Iowa GOP Congressman Steve King has in the past attacked same-sex marriage vehemently, ever since the Iowa Supreme Court ruled in 2009 that marriage is a right for gays and lesbians in the Iowa Constitution. He's said it is "a purely socialist concept." He's said it was an "active effort to desecrate a sacrament of the church." He even said it would lead to children being "raised in warehouses."

But at the Conservative Political Action Conference over the weekend, King seemed to be singing a different tune.

"I never made the case that had to do with the social component in this," he told me in an interview, seeming to contradicting his previous statements while projecting a softer position on the issue. "I made the legal case. We had a supreme court that determined that they could find rights in the constitution that up to this point were unimagined."

King went on to say that he wanted a vote on the issue in Iowa, and that he would accept the outcome even if marriage for gays were approved. He in fact appears to have accepted marriage equality in New York, where the legislature passed a law rather than a court handing down a decision, noting that "that's a different story" from what happened in Iowa. And King even seemed to imply he'd accept a legislative vote that affirmed gay marriage in Iowa, noting other legislative actions that went against his beliefs but which he accepted.

"If it's a legitimate legislative action that is constitutional, I would be okay with it," he said.

This was a shift in emphasis, focusing more on perceived court injustice and not at all on the supposed fall of civilization that gay marriage will bring.

Michele Bachmann toed this line too when I spoke with her, attacking the Prop 8 ruling by the 9th Circuit Court of Appeals -- a common target of conservatives -- rather than gay marriage itself, as did Oklahoma GOP Senator Inhofe, who has staunchly attacked gay marriage in the past.

Former Virginia Gov. Jim Gilmore, no supporter of gay rights, acknowledged "new thinking in the country," noting that there is "open debate" in the GOP on gay marriage and that "we may have a generational divide." Grover Norquist of Americans for Tax Reform told me had "no position" on gay marriage. Even Joe the Plumber, Samuel Wurzelbacher, running for Congress, refrained from the gay-bashing and attacks on marriage equality he's done in the past, and said that if the states want to do it he'd okay with it.

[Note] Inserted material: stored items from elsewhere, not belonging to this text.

(* ===== verification/SensorSets.v ===== *)
(** * SensorSets: what becomes of a set of measurements

    The measurements of one Predict sensor between the first and the timer or
    the 25th, with those of other sensors, the other timers and the other requests
    in between ([SensorCache]): what the set is in the shared memory, and what
    the slave loads there ([RegTable]). And the sets that are lost or written
    into the wrong channel. *)

From S2P Require Import Prelude Crc16 Machine Libmodbus SlaveState Layout SlaveMapping SlaveConfig RegTable System Channels SharedTable SensorCache.
From Stdlib Require Import ZArith Lia ZifyBool List Bool.
From stdpp Require Import base list numbers option relations.
Open Scope Z_scope.

(** ** Collecting a set *)

(** The index of a measurement's type. *)
Definition idx_of (row : sd_row) : Z := nth (Z.to_nat (sd_dataType (sd row))) shm_sd_measType_to_idx 0.

(** The buffer and the bitmap of the measurements [ps], in their order, when [f]
    is the index of each; and the last measurement of index [j], the zeros of the
    buffer when there is none. *)
Definition rows_by (f : sd_row -> Z) (ps : list sd_row) : list sd_row :=
  fold_left (fun buf p => <[Z.to_nat (f p) := p]> buf) ps (replicate 27 zero_sd).
Definition bits_by (t : sensorType_t) (f : sd_row -> Z) (ps : list sd_row) : Z :=
  fold_left (fun bm p => shm_set_sd_bit_map t bm (f p)) ps 0.
Definition last_by (f : sd_row -> Z) (j : Z) (ps : list sd_row) : sd_row :=
  default zero_sd (find (fun p => f p =? j) (rev ps)).

Lemma rows_by_snoc f ps p : rows_by f (ps ++ [p]) = <[Z.to_nat (f p) := p]> (rows_by f ps).
Proof. unfold rows_by. by rewrite fold_left_app. Qed.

As Washington State becomes the 7th State to bring equality to marriage -- and through a legislative action rather than court decision -- there was a distinct impression at CPAC that the anti-gay activists have realized they've lost a lot of ground and may have lost the war, particularly among young people.

A panel discussion moderated by Maggie Gallagher of the National Organization for Marriage and which included anti-feminist icon Phyllis Schlafly, was defensively titled, "The Phony Divide Between Fiscal & Social Conservatives: Protecting Marriage as a Case Study." The panel came off as a desperate plea by social conservatives, designed to make the point Gallagher admitted to the crowd: Many in the GOP, particularly among the libertarian-minded Tea Party activists, do not care about the gay marriage issue or many other social issues, at least not to the degree that Gallagher would like.

That certainly appears to be true after speaking with younger Tea Party activists at CPAC and even with the college students the Mitt Romney campaign brought in. Many just don't care about the issue or even support marriage equality, even as Romney made his promise to "defend' marriage in his speech at CPAC.

Tellingly, the Gallagher-moderated event featured a five-person panel (including Gallagher) in which each member was over 50; four of the five were over 60, including Schlafly, who is 87. The audience of several hundred people for the event, held in the main ballroom, was predominantly over 50.

Meanwhile, outside in the corridors, the rest of CPAC went on with many of the 20- and 30-somethings, the future of the conservative movement, who obviously didn't care enough to sit through it.